10.3.3 Locator Operator Training

Each piece of locating equipment is unique. It is very important that operators be trained to use the equipment before applying it in a field application that determines safe boundaries for excavation workers. Some of the ground penetrating radar equipment is very dependent on operator interpretation of the characterization profiles generated from the locator equipment.

Operators unfamiliar with the equipment specifications and operating instructions can make interpretive mistakes that can lead to serious injury to the excavation workers.

Proper selection of available techniques and the use and interpretation of data produced by this equipment is essential to the accurate and comprehensive detection of underground utilities.

Regular calibrations and maintenance of locator equipment should be established.

10.3.4 Field Marking of Identified Utilities

Paints/Surface Markings are used at many jobsites. Care should be taken to ensure the markings are clearly present and identifiable at the time the excavation workers arrive at the excavation site. Many cases of faint markings and/or markings washed away by rain have been documented at jobsites.
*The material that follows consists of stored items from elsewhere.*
Lemma tc_stop_go_step_ends : step_ends StopGo tc_stop_go_step.
Proof.
  start_step.
  step_case; [apply wait_w_rdy_ends; side|].
  step_case; [apply store_first_ends; side|].
  step_case; [|step_case; [stepped_step|lia]].
  eapply ends_bind with (Q := fun res => let '(r, c', st', _, _) := res in
    wf_sigs c' /\ (exists t, st' = st <| tc_tail := t |> /\ 0 <= t) /\ (r = 0 \/ r = 1)).
  - unfold fetch_stop_go. eapply ends_bind; [apply (fetch_packet_ends StopGo); side|].
    intros [[[r c'] st'] e] (Hc' & Hst & Hres). step_case; [by split|].
    destruct (rng_next g) as [v g']. cbn [ends]. split; [destruct (Z.land v 1 =? 1); wf_signals|]. by split; [|left].
  - intros [[[[r c'] st'] g'] e] (Hc' & (t & -> & Ht') & Hres).
    step_case; [lia|]. step_case; stepped_step.
Qed.

Lemma test_step_ends k : step_ends k (test_step k).
Proof.
  destruct k; [exact tc_waitrst_step_ends|exact tc_wrdata1_step_ends|exact tc_wr_redo_step_ends
              |exact tc_wr_drop_step_ends|exact tc_stop_go_step_ends].
Qed.

(** ** Failed assertions and overruns *)

Lemma test_step_not_operates k c st g : ~ operates k c -> test_step k c st g = AssertFail.
Proof.
  intros Hn.
  assert (Hin : k <> WaitRst -> in_operation c = AssertFail).
  { intros Hk. unfold in_operation.
    destruct (Z.eqb_spec (fs_clock c) SIG1); [|done].
    destruct (Z.eqb_spec (fs_reset c) SIG0); [|done]. by destruct Hn. }
  destruct k; cbn [test_step].
  2-5: unfold tc_wrdata1_step, tc_wr_redo_step, tc_wr_drop_step, tc_stop_go_step; by rewrite Hin.
  unfold tc_waitrst_step. destruct (Z.eqb_spec (fs_clock c) SIG1); [|done]. by destruct Hn.
Qed.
The recent use of biodegradable survey paints has increased this possibility. They are not as durable as former types of survey paints used. Lawn mowing equipment can erase or diminish the effectiveness of survey paints in outside areas.

Stakes or Flags are used to mark identified utilities at some job sites. These should be durable, and able to withstand the environments they are exposed to. Lawn mowing equipment can erase all traces of survey flags in very short order. Incidents resulting from missing and even relocated stakes or flags have been documented.

Utilities Color-Coding is used at most work locations. The standard utilities color-coding is well understood by most excavation subcontractors, and serves as a very effective communications tool for the facility owner.

Plastic Utilities Ribbon Tape is used in most facilities, as well as commercial and industrial applications. It is installed directly above the utility, but below the surface of the ground so an excavator can dig it up, and thereby indicate the presence of a utility, before the utility is damaged.

Metallic Utilities Ribbon Tape is used in many facilities. It is buried at a specified depth above the utility. This ribbon can be detected and its route traced by a metal detector.